DATA SUPPLIED:
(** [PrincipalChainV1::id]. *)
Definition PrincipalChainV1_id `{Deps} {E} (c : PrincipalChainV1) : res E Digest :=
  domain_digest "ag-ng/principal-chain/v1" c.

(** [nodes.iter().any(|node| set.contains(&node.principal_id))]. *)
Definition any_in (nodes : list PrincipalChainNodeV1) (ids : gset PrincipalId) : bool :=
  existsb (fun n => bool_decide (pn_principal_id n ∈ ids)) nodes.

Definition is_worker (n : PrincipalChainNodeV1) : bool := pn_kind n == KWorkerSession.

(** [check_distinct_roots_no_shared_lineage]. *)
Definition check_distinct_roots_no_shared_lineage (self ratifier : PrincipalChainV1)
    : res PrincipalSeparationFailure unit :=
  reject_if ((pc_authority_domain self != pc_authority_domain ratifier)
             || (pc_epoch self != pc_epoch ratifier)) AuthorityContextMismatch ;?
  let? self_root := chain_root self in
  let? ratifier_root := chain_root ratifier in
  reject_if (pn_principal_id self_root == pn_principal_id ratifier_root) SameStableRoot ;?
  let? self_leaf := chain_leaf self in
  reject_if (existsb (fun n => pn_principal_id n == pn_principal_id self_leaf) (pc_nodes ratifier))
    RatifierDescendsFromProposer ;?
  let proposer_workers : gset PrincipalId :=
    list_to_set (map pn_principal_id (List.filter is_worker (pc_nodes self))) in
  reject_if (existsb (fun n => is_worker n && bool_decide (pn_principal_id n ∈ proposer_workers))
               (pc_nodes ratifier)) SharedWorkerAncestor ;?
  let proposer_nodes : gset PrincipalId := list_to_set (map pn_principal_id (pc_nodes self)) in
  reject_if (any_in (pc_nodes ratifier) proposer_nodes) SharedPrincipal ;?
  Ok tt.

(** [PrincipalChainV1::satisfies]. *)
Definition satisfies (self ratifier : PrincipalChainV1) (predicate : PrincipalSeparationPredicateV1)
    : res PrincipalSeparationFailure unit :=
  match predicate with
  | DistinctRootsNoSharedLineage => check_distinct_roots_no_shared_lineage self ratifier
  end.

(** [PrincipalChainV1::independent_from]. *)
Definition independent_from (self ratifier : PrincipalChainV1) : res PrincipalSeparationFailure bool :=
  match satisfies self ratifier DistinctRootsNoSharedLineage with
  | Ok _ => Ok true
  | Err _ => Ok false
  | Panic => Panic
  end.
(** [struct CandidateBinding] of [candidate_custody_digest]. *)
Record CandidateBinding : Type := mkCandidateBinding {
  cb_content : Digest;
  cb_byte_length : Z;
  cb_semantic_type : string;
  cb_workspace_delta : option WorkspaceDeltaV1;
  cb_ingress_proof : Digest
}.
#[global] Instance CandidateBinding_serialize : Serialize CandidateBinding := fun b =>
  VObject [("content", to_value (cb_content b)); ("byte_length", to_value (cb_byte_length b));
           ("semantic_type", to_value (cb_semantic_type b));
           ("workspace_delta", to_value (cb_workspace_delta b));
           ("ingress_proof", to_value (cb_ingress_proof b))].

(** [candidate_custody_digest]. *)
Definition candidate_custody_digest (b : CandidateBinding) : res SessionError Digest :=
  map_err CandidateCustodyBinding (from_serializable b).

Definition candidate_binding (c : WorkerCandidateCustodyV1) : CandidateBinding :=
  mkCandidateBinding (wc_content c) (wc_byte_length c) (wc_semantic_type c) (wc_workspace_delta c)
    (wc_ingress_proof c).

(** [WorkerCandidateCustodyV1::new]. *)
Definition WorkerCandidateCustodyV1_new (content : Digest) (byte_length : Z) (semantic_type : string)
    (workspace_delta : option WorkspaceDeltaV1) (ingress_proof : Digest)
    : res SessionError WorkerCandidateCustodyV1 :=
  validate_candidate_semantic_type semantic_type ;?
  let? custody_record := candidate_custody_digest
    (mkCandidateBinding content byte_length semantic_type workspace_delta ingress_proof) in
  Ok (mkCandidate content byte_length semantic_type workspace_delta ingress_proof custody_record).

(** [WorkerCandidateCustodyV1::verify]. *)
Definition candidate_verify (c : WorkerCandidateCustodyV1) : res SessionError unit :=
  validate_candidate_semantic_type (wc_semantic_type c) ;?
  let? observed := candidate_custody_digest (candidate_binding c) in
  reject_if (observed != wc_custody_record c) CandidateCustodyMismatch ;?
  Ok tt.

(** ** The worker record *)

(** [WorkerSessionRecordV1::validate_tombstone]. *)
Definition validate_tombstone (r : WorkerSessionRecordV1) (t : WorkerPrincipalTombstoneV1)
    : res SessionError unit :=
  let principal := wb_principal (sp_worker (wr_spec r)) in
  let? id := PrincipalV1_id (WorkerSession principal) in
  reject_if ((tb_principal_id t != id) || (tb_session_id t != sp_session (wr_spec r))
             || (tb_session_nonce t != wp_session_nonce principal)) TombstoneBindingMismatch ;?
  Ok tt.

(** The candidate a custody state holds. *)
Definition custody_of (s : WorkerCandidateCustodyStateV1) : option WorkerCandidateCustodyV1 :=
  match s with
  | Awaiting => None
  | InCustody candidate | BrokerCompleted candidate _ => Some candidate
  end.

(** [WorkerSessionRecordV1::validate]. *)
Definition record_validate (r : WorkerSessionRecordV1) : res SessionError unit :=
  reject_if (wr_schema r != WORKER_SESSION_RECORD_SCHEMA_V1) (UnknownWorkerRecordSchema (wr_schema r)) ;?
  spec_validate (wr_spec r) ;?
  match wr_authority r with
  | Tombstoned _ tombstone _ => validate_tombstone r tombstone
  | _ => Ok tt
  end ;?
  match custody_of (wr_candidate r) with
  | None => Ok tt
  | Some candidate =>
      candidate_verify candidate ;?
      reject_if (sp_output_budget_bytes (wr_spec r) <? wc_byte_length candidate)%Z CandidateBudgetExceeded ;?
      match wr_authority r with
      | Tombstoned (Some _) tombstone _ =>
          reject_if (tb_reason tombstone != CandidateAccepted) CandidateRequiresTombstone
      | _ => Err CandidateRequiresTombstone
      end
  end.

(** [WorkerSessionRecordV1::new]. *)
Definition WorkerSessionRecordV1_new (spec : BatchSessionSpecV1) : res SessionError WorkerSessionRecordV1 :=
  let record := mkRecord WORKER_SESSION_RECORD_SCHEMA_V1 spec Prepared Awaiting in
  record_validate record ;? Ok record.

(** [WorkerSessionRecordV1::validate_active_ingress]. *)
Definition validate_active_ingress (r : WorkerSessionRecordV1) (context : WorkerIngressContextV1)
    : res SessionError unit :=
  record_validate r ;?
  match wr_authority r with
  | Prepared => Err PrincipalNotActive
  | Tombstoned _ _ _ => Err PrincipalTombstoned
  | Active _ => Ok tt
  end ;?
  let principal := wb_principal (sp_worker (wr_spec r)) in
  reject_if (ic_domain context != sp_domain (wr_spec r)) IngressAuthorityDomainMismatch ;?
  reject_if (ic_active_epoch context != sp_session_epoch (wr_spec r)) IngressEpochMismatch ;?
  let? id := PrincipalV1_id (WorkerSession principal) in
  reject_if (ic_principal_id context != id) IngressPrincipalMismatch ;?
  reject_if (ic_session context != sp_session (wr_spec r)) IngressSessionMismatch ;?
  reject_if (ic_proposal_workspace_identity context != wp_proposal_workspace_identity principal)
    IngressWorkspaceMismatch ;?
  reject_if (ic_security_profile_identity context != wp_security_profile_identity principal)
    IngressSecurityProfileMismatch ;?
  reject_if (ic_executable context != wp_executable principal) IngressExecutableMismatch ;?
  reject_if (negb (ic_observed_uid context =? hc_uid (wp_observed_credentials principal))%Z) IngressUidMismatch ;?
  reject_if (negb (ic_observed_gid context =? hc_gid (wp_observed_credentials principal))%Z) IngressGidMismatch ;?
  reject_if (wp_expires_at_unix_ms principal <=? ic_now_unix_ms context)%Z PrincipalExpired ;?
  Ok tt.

WHAT TO DO: Starting at the line with "IngressWorkspaceMismatch ;?", print each remaining line of the listing above exactly as it appears.

TASK RESULT:
    IngressWorkspaceMismatch ;?
  reject_if (ic_security_profile_identity context != wp_security_profile_identity principal)
    IngressSecurityProfileMismatch ;?
  reject_if (ic_executable context != wp_executable principal) IngressExecutableMismatch ;?
  reject_if (negb (ic_observed_uid context =? hc_uid (wp_observed_credentials principal))%Z) IngressUidMismatch ;?
  reject_if (negb (ic_observed_gid context =? hc_gid (wp_observed_credentials principal))%Z) IngressGidMismatch ;?
  reject_if (wp_expires_at_unix_ms principal <=? ic_now_unix_ms context)%Z PrincipalExpired ;?
  Ok tt.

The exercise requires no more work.